A l’inverse, Jackson Pollock, l’un des plus grands peintres américains du XXe siècle, pour qui l’art était source de décharge émotionnelle, réalisa sa plus belle production durant les années où il ne but pas. Celui qui exprimait son univers intérieur en libérant ses angoisses et sa colère sur le papier ou sur la toile, celui qui se passionnait pour l’art primitif dont les expressions rageuses et impulsives s’accordaient à son comportement, s’affranchira de l’alcool momentanément, puis l’alcool reviendra dans sa vie et il ne fera plus rien, comme le raconte si bien le film réalisé et interpreté magistralement par Ed Harris.

Oui, les êtres qui boivent sont dans un no man’s land que seuls ceux qui ont bu peuvent comprendre.

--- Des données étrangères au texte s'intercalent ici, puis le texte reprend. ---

(** ** Two small code pages *)
Definition latin : sbcs_table :=
  mkSbcs (mkInfo 1252 1 63 63) (seqZ 0 256) (seqZ 0 256) (seqZ 0 256 ++ replicate 256 63) (0 :: replicate 255 256).
(** the bytes below 0x80, and 0x81 leads U+4E00 to U+4EFF *)
Definition han : dbcs_table :=
  mkDbcs (mkInfo 932 2 63 63) (seqZ 0 256 ++ seqZ 0x4e00 256) (replicate 0x81 0 ++ 1 :: replicate 0x7e 0)
    ((seqZ 0 128 ++ replicate 128 63) ++ replicate 256 63 ++ seqZ 0x8100 256)
    (0 :: replicate 0x4d 256 ++ 512 :: replicate 0xb1 256) [0x81; 0x81; 0; 0; 0; 0; 0; 0; 0; 0; 0; 0].
Lemma seqZ_Forall (P : Z -> Prop) m n : (forall i, m <= i < m + n -> P i) -> Forall P (seqZ m n).
Proof. intros H. apply Forall_forall. intros i Hi%list_elem_of_In%elem_of_seqZ. by apply H. Qed.
Lemma replicate_Forall (P : Z -> Prop) n x : P x -> Forall P (replicate n x).
Proof. intros H. by apply Forall_replicate. Qed.
Lemma latin_ok : sbcs_ok latin.
Proof.
  split; [|done]. split; [done|]. change (zlen (s_uni2cp_low latin)) with 512. split; [constructor; [lia|apply replicate_Forall; lia]|].
  apply Forall_app. split; [apply seqZ_Forall; done|apply replicate_Forall; done].
Qed.
Lemma latin_mb_ok : mb_ok (Sbcs latin).
Proof. by split. Qed.
Lemma han_ok : dbcs_ok han.
Proof.
  assert (H8 : isU 16 63) by done. split; [split; [done|split]|split; [done|split; [done|split; [|done]]]].
  - change (zlen (d_uni2cp_low han)) with 768. constructor; [lia|]. apply Forall_app. split; [apply replicate_Forall; lia|]. constructor; [lia|apply replicate_Forall; lia].
  - apply Forall_app. split; apply Forall_app; split; try (by apply replicate_Forall); apply seqZ_Forall; unfold isU; change (2 ^ 16) with 65536; lia.
  - change (zlen (d_cp2uni han)) with 512. apply Forall_app. split; [apply replicate_Forall; lia|]. constructor; [lia|apply replicate_Forall; lia].
Qed.
Lemma no_compositions : compose_ok [0; 0] 0.
Proof. unfold compose_ok. change (zlen [0; 0]) with 2. conj; [lia|lia|repeat (constructor; [done|]); constructor|lia]. Qed.

(** ** From Unicode *)

(** C20: WideCharToMultiByte's two calls.  For every code page, flags, default
    character and string: the length that a call without a buffer returns is the
    length of the bytes that a call with room for them writes, nothing else of
    the buffer is changed, and a buffer that is too short gives -1 without a
    store outside of it, the exception of [query_agrees] apart. *)
Theorem cp_wcstombs_two_calls tab size t flags s srclen defchar want : compose_ok tab size -> table_ok t -> Forall (isU 16) s -> 0 <= srclen <= zlen s -> defchar_ok defchar ->
  query_agrees t flags defchar want = true ->
  exists bs, bytes bs /\ converts (fun dst dstlen => wine_cp_wcstombs tab size t flags s srclen dst dstlen defchar want) bs.
Proof. intros Hc Ht Hs Hn Hd Hq. destruct t as [t|t]; [by apply sbcs_two_calls|by apply dbcs_two_calls]. Qed.
Lemma cp_wcstombs_two_calls_witness : exists bs, bytes bs /\
  converts (fun dst dstlen => wine_cp_wcstombs [0; 0] 0 (Dbcs han) WC_NO_BEST_FIT_CHARS [0x41; 0x4e05; 0xe9] 3 dst dstlen (Some [0x40; 0]) true) bs.
Proof.
  apply cp_wcstombs_two_calls; [exact no_compositions|exact han_ok| |split; [lia|vm_compute; congruence]|simpl; vm_compute; congruence|reflexivity].
  repeat (constructor; [split; [vm_compute; congruence|reflexivity]|]); constructor.
Defined.

(** in the exception the two calls disagree: the length is asked for with the
    character's own two bytes, one default character is written *)
Definition loose : dbcs_table :=
  mkDbcs (d_info han) (seqZ 0 256 ++ replicate 256 0x5000) (d_leadbytes han) (d_uni2cp_low han) (d_uni2cp_high han) (lead_bytes han).
(** without a default character and without *used get_length_dbcs ignores
    WC_NO_BEST_FIT_CHARS, and the length that it returns is not the one that is
    written. *)
Theorem no_best_fit_length :
  wine_cp_wcstombs [0; 0] 0 (Dbcs loose) WC_NO_BEST_FIT_CHARS [0x4e05] 1 [] 0 None false = Ret (2, [], Some false) /\
  wine_cp_wcstombs [0; 0] 0 (Dbcs loose) WC_NO_BEST_FIT_CHARS [0x4e05] 1 [0; 0] 2 None false = Ret (1, [63; 0], Some true).
Proof. split; reflexivity. Qed.

(** C23: asking for *used, which selects the loops that check each character,
    changes neither the result nor a byte, for a single- or a double-byte code
    page and a buffer of any length. *)
Theorem cp_fast_slow tab size t s srclen dst dstlen : compose_ok tab size -> table_ok t -> Forall (isU 16) s -> 0 <= srclen <= zlen s -> 0 <= dstlen <= zlen dst ->
  exists r dst' u u', wine_cp_wcstombs tab size t 0 s srclen dst dstlen None false = Ret (r, dst', u) /\
    wine_cp_wcstombs tab size t 0 s srclen dst dstlen None true = Ret (r, dst', Some u').
Proof.
  intros Hc Ht Hs Hn Hd. unfold wine_cp_wcstombs. simpl (negb _ || _ || _). destruct t as [t|t]; cbn [table_ok] in Ht; cbv iota.
  - destruct (plain_chars tab size t Ht 0 eq_refl s (Z.to_nat srclen) false Hs ltac:(unfold zlen in Hn; lia)) as (u & E). set (p := take (Z.to_nat srclen) s) in *.
    assert (El : zlen p = srclen) by (unfold p, zlen in *; rewrite length_take; lia). assert (Em : zlen (map (sb t) p) = srclen) by (rewrite <- El; unfold zlen; by rewrite length_map).
    assert (Hp : Forall (isU 16) p) by (by apply Forall_take). assert (Es : s = p ++ drop (Z.to_nat srclen) s) by (symmetry; apply take_drop).
    destruct (Z.eqb_spec dstlen 0) as [->|Hd0].
    + unfold get_length_sbcs. rewrite (length_sbcs_ok tab size t 0 _ _ _ _ 0 _ _ E). cbn [obind]. rewrite Em. by eexists _, _, _, _.
    + unfold wcstombs_sbcs_slow. cbn [sbcs_def obind]. destruct (Z.le_gt_cases srclen dstlen) as [Hle|Hgt].
      * pose proof (sbcs_slow_ok tab size t 0 _ _ s false [] dst dstlen _ _ E ltac:(lia)) as Eo. cbn [app] in Eo. change (zlen (@nil Z)) with 0 in Eo. rewrite Eo. cbn [obind].
        assert (Ef : wcstombs_sbcs t s srclen dst dstlen = Ret (srclen, map (sb t) p ++ drop (length p) dst)) by (rewrite Es, <- El; apply wcstombs_sbcs_ok; [done|done|lia]). rewrite Ef. cbn [obind].
        rewrite Em, length_map. replace (dstlen - (dstlen - srclen)) with srclen by lia. by eexists _, _, _, _.
      * destruct (sbcs_slow_short tab size t 0 _ _ s false [] dst dstlen _ _ E ltac:(lia) ltac:(lia)) as (u' & Eo). cbn [app] in Eo. change (zlen (@nil Z)) with 0 in Eo. rewrite Eo. cbn [obind].
        assert (Ef : wcstombs_sbcs t s srclen dst dstlen = Ret (-1, take (Z.to_nat dstlen) (map (sb t) p) ++ drop (Z.to_nat dstlen) dst)) by (rewrite Es, <- El; apply wcstombs_sbcs_short; [done|done|lia|lia]). rewrite Ef. by eexists _, _, _, _.
  - destruct (chars_total tab size Hc (dbcs_char t) (is_valid_dbcs_mapping t 0) (def_char (d_info t)) 0 16 (fun w => dbcs_char_ok t w Ht) (fun w c _ H => dbcs_valid_ok t 0 w c Ht H)
      ltac:(by destruct Ht as (_ & _ & _ & _ & H)) (Z.to_nat srclen) s false Hs ltac:(unfold zlen in Hn; lia)) as (cs & u & E & Hcs).
    destruct (Z.eqb_spec dstlen 0) as [->|Hd0].
    + unfold get_length_dbcs. simpl (negb _ && _ && _). cbv iota. cbn [dbcs_def obind]. pose proof (length_dbcs_ok tab size t 0 _ _ _ _ 0 _ _ E) as El. rewrite El.
      rewrite (length_plain_slow tab size t 0 eq_refl eq_refl _ _ _ _ _ _ El). cbn [obind]. by eexists _, _, _, _.
    + unfold wcstombs_dbcs_slow, wcstombs_dbcs. cbn [dbcs_def obind].
      assert (exists all dst' l u', dbcs_slow_loop tab size t (def_char (d_info t)) 0 s (Z.to_nat srclen) dst 0 dstlen false = Ret (all, dst', l, u')) as (all & dst' & l & u' & Eo).
      { destruct (Z.le_gt_cases (zlen (concat (map bytes_of cs))) dstlen) as [Hle|Hgt].
        - eexists _, _, _, _. exact (dbcs_slow_ok tab size t 0 _ _ s false [] dst dstlen cs u E ltac:(lia)).
        - destruct (dbcs_slow_short tab size t 0 _ _ s false [] dst dstlen cs u E ltac:(lia) ltac:(lia)) as (dst' & l & u' & Eo & _). by exists false, dst', l, u'. }
      rewrite Eo, (dbcs_loop_slow tab size t 0 eq_refl eq_refl _ _ _ _ _ _ _ _ _ _ Eo). cbn [obind]. by eexists _, _, _, _.
Qed.
Lemma cp_fast_slow_witness : exists r dst' u u', wine_cp_wcstombs [0; 0] 0 (Sbcs latin) 0 [0x41; 0x4e05] 2 [0; 0; 0] 3 None false = Ret (r, dst', u) /\
  wine_cp_wcstombs [0; 0] 0 (Sbcs latin) 0 [0x41; 0x4e05] 2 [0; 0; 0] 3 None true = Ret (r, dst', Some u').
Proof.
  apply cp_fast_slow; [exact no_compositions|exact latin_ok| |split; [lia|vm_compute; congruence]|split; [lia|vm_compute; congruence]].
  repeat (constructor; [split; [vm_compute; congruence|reflexivity]|]); constructor.
Defined.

Parfois, vous vous retrouverez avec un de ceux-là à un comptoir : il vous fera rire puis vous agacera, vous irritera sans doute, mais il y a des chances aussi pour que vous appreniez de lui. Au-delà des convenances et des a priori, au-delà de la "normalité" sociale et des pseudo conventions, pour certains d’entre eux, se cache derrière leur verre une bien grande lucidité sur ce monde, comme s’ils avait sondé le coeur de l’humanité, et n’ayant trouvé aucun écho à leur douleur, lui préfèrent encore la solitude de l’alcool et son no man’s land...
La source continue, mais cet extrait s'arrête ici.